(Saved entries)
Definition TaskEventHandler_locks (e : TaskEventType) : SProg :=
  Any (λ a, Any (λ t,
    seq [getTask_locks a; opt (seq [task_get t; opt (task_handle_locks event a t e)])])).

(** The sanity check and the metadata check read the pod under the task's lock. *)
Definition scheduleTasks_locks (a : string) : SProg :=
  seq [app_tasks a;
       Star (Any (λ t, seq [task_get t;
                            Alt (seq [task_get t; task_handle_locks event a t InitTask]) (task_get t)]))].

Definition Schedule_locks (a : string) (st : AppState) : SProg :=
  match st with
  | ANew => seq [app_get a; app_handle_locks a SubmitApplication]
  | AAccepted => seq [app_tasks a; opt (rd (VTaskMap a))]
  | AReserving | ARunning => seq [scheduleTasks_locks a; app_change_tasks a; app_tasks a]
  | _ => app_get a
  end.

(** What the loop does with an application. *)
Definition schedule_app_locks (a : string) (st : AppState) : SProg :=
  match st with
  | AFailed => seq [rd (VTaskMap a); opt (seq [app_get a; RemoveApplication_locks])]
  | _ => seq [Schedule_locks a st; opt (Locked LShim Write (wr VOutstanding))]
  end.

(** One pass, over applications in the given states. *)
Definition schedule_locks (sts : list AppState) : SProg :=
  seq [GetApplication_locks;
       Star (Any (λ a, alts (schedule_app_locks a <$> sts)))].

Definition checkOutstandingApps_locks : SProg :=
  seq [Locked LShim Read (rd VOutstanding); opt (Locked LShim Write (wr VOutstanding))].

(** ** The entry points *)

Inductive Entry :=
  | EUpdatePod | EDeletePod | EUpdateNode | EDeleteNode | EPriorityClass | EConfigMap | EInitializeState
  | EPredicates (lists : bool) | EUpdateAllocation | EUpdateApplication | EPublishEvents (nodes : bool)
  | EContainerState | EStateDump
  | EApplicationEvent (e : ApplicationEventType) | ETaskEvent (e : TaskEventType)
  | ESchedule (sts : list AppState) | ECheckOutstanding
  | EBind | EReserve | ECleanUp | ECleanOrphans.

Definition entry (x : Entry) : SProg :=
  match x with
  | EUpdatePod => UpdatePod_locks
  | EDeletePod => DeletePod_locks
  | EUpdateNode => updateNode_locks
  | EDeleteNode => deleteNode_locks
  | EPriorityClass => priorityClass_locks
  | EConfigMap => setConfigMap_locks
  | EInitializeState => InitializeState_locks
  | EPredicates lists => IsPodFitNode_locks lists
  | EUpdateAllocation => UpdateAllocation_locks
  | EUpdateApplication => UpdateApplication_locks
  | EPublishEvents nodes => PublishEvents_locks nodes
  | EContainerState => HandleContainerStateUpdate_locks
  | EStateDump => cache_read
  | EApplicationEvent e => ApplicationEventHandler_locks e
  | ETaskEvent e => TaskEventHandler_locks e
  | ESchedule sts => schedule_locks sts
  | ECheckOutstanding => checkOutstandingApps_locks
  | EBind => Any bind_locks
  | EReserve => Any reserve_locks
  | ECleanUp => Any cleanUp_locks
  | ECleanOrphans => cleanOrphanPlaceholders_locks
  end.
End Loop.

(** The entry points that leave no access outside its lock. *)
Definition under_locks (x : Entry) : Prop :=
  match x with
  | EPredicates lists => lists = false
  | EPublishEvents nodes => nodes = false
  | EApplicationEvent e => e ≠ AcceptApplication
  | ESchedule sts => (AAccepted ∉ sts) ∧ (AFailed ∉ sts)
  | EReserve => False
  | _ => True
  end.

(** The goroutines of some entry points, each on one of its paths. *)
Definition goroutines (event : string → SProg → SProg) (xs : list Entry) (acts : list (list Act)) : Prop :=
  Forall2 trace (entry event <$> xs) acts.

(** A hook that runs with the task's lock only, and one that runs with the event
    lock of the state machine too. *)
Definition event_plain (_ : string) (p : SProg) : SProg := p.
Definition event_locked (t : string) (p : SProg) : SProg := Locked (LFsm t) Write p.

(** ** The discipline *)

(** Nothing but the order of the locks. *)
Definition any_access (_ : list (Lock * Mode)) (_ : Var) (_ : Mode) : Prop := True.
#[export] Instance any_access_dec held v m : Decision (any_access held v m).
Proof. left. exact I. Defined.

(** Splits the discipline of a program into its locks and its accesses. *)
Ltac locks_leaf :=
  lazymatch goal with
  | |- below _ _ _ => unfold below; repeat constructor; cbn; lia
  | |- any_access _ _ _ => exact I
  | |- guarded _ _ _ Read => first [apply Exists_cons_hd; set_solver | apply Exists_cons_tl, Exists_cons_hd; set_solver]
  | |- guarded _ _ _ Write => split; [done|repeat constructor; set_solver]
  | _ => done
  end.

Ltac locks_split :=
  lazymatch goal with
  | |- _ ∧ _ => split; locks_split
  | |- ∀ _, _ => intros ?; locks_split
  | _ => locks_leaf
  end.

Ltac locks_tac := cbn -[below guarded any_access]; locks_split.

Lemma ok_alts allowed held ps : Forall (ok rank allowed held) ps → ok rank allowed held (alts ps).
Proof. induction 1; [done|]. by split. Qed.

(** The locks of every entry point are taken in order. *)
Lemma entry_ordered x : ok rank any_access [] (entry event_plain x).
Proof.
  destruct x as [| | | | | | |[]| | |[]| | |e|e|sts| | | | |]; try (by locks_tac).
  - destruct e; locks_tac.
  - destruct e; locks_tac.
  - split; [locks_tac|]. split; [|done]. intros a. apply ok_alts, Forall_fmap, Forall_true. intros st.
    destruct st; locks_tac.
Qed.

(** Those that are [under_locks] access every variable under its lock. *)
Lemma entry_guarded x : under_locks x → ok rank (guarded var_guards) [] (entry event_plain x).
Proof.
  destruct x as [| | | | | | |[]| | |[]| | |e|e|sts| | | | |]; intros Hx; try done; try (by locks_tac).
  - destruct e; try done; locks_tac.
  - destruct e; locks_tac.
  - destruct Hx as [Hacc Hfail]. split; [locks_tac|]. split; [|done]. intros a.
    apply ok_alts, Forall_fmap, Forall_forall. intros st Hst.
    destruct st; try done; locks_tac.
Qed.

(** ** Races *)

Lemma trace_star_mono (p q : SProg) a :
  (∀ b, trace p b → trace q b) → trace (Star p) a → trace (Star q) a.
Proof.
  intros Hpq. remember (Star p) as r eqn:Hr. induction 1; try done; injection Hr as ->.
  - apply t_done.
  - apply t_again; auto.
Qed.

Lemma trace_alts (ps : list SProg) p a : p ∈ ps → trace p a → trace (alts ps) a.
Proof.
  induction ps as [|q ps IH]; [by intros ?%elem_of_nil|]. rewrite elem_of_cons.
  intros [-> |Hp] Ha; [by apply t_left|]. apply t_right, IH; done.
Qed.

Lemma trace_alts_skip (ps : list SProg) : trace (alts ps) [].
Proof. induction ps; [apply t_skip|by apply t_right]. Qed.

(** A pass over applications in one state is a pass over those in several. *)
Lemma trace_schedule event st sts a :
  st ∈ sts → trace (schedule_locks event [st]) a → trace (schedule_locks event sts) a.
Proof.
  intros Hst Ha. inversion Ha as [| | | |? ? b c Hb Hc| | | | |]; subst.
  inversion Hc as [| | | |? ? d f Hd Hf| | | | |]; subst. apply t_seq; [done|]. apply t_seq; [|done].
  revert Hd. apply trace_star_mono. intros g Hg. inversion Hg as [| | | | | | | | |? x ? Hx]; subst.
  apply (t_any _ x). inversion Hx as [| | | | |? ? ? Hl|? ? ? Hr| | |]; subst.
  - eapply trace_alts; [|exact Hl]. by apply list_elem_of_fmap_2.
  - inversion Hr; subst. apply trace_alts_skip.
Qed.

Lemma goroutines_schedule event st sts y acts :
  st ∈ sts → goroutines event [ESchedule [st]; y] acts → goroutines event [ESchedule sts; y] acts.
Proof.
  intros Hst Hg. inversion Hg as [|p a ps acts' Ha Hy]; subst. constructor; [|done].
  by eapply trace_schedule.
Qed.

(** An entry point on a path, and how far it goes. *)
Record Go := mkGo { go_entry : Entry; go_path : list Choice; go_steps : nat }.

Definition duo (n : nat) (event : string → SProg → SProg) (x y : Go) : option (list Thread) :=
  play n (entry event <$> [go_entry x; go_entry y]) [go_path x; go_path y]
       (replicate (go_steps x) 0 ++ replicate (go_steps y) 1).

Lemma duo_reachable n event x y ts :
  duo n event x y = Some ts → ∃ acts, goroutines event [go_entry x; go_entry y] acts ∧ treachable (start <$> acts) ts.
Proof. intros Hd. by apply play_reachable in Hd. Qed.

Lemma duo_race n event x y ts :
  duo n event x y = Some ts → race_at 0 1 ts = true →
  ∃ acts ts, goroutines event [go_entry x; go_entry y] acts ∧ treachable (start <$> acts) ts ∧ race ts.
Proof.
  intros (acts & Hg & Hts)%duo_reachable Hr. exists acts, ts. split_and!; [done..|]. by eapply race_at_race.
Qed.

(** The pod of a new task, before the task is in the map; the same pod on its way
    into the context; an update of a node. *)
Definition path_new_task : list Choice :=
  [First; Second; Second; Pick "a"; Pick "t"; Second; Second; Second; First; Second; First; First; First; First;
   Second; First; Second].
Definition go_new_task : Go := mkGo EUpdatePod path_new_task 21.
Definition go_update_pod : Go := mkGo EUpdatePod path_new_task 2.
Definition go_update_node : Go := mkGo EUpdateNode [First; Pick "n"; Second] 5.

(** The list of nodes is built under the lock for readers; the node of an event is
    read without a lock; an accepted application removes itself from the map of the
    context; the loop and the placeholders iterate over the tasks. *)
Definition go_predicates : Go :=
  mkGo (EPredicates true) [First; First; First; Second; Second; First; First; Second] 10.
Definition go_publish : Go := mkGo (EPublishEvents true) [First; Second; First; First; Pick "n"; Second] 3.
Definition go_accepted : Go :=
  mkGo (EApplicationEvent AcceptApplication) [Pick "b"; First; First; First; First; First; First] 11.
Definition go_schedule_accepted : Go :=
  mkGo (ESchedule [AAccepted]) [First; Pick "a"; First; First; Second; Second] 6.
Definition go_schedule_failed : Go := mkGo (ESchedule [AFailed]) [First; Pick "a"; First; Second; Second] 3.
Definition go_reserve : Go := mkGo EReserve [Pick "a"; Second; Second; Second] 5.

(** A task is completed, and its hook has given up the task's lock for the
    application's; meanwhile the loop initialises the task. *)
Definition go_complete (steps : nat) : Go :=
  mkGo (ETaskEvent CompleteTask)
       [Pick "a"; Pick "t"; First; First; First; First; First; Second; Second] steps.
Definition go_init (steps : nat) : Go :=
  mkGo (ESchedule [ARunning])
       [First; Pick "a"; First; First; Pick "t"; First; Second; Second; Second; Second; Second] steps.

Definition race_with (x : Go) : Go :=
  match go_entry x with
  | EPredicates _ => go_predicates
  | EPublishEvents _ => go_update_node
  | EApplicationEvent _ => go_update_pod
  | _ => go_new_task
  end.

Lemma go_races x :
  x ∈ [go_predicates; go_publish; go_accepted; go_schedule_accepted; go_schedule_failed; go_reserve] →
  ∃ ts, duo 50 event_plain x (race_with x) = Some ts ∧ race_at 0 1 ts = true.
Proof.
  rewrite !elem_of_cons, elem_of_nil. 
    intros [-> |[-> |[-> |[-> |[-> |[-> |[]]]]]]];
    eexists; (split; [vm_compute; reflexivity|vm_compute; reflexivity]).
Qed.

Lemma go_race x :
  x ∈ [go_predicates; go_publish; go_accepted; go_schedule_accepted; go_schedule_failed; go_reserve] →
  ∃ y acts ts, goroutines event_plain [go_entry x; y] acts ∧ treachable (start <$> acts) ts ∧ race ts.
Proof. intros (ts & Hd & Hr)%go_races. eexists. by eapply duo_race. Qed.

> TASK INSTRUCTIONS:
Among the records above, find the lines that contain "EReserve" and copy every one.

> REPLY:
  | EBind | EReserve | ECleanUp | ECleanOrphans.
  | EReserve => Any reserve_locks
  | EReserve => False
Definition go_reserve : Go := mkGo EReserve [Pick "a"; Second; Second; Second] 5.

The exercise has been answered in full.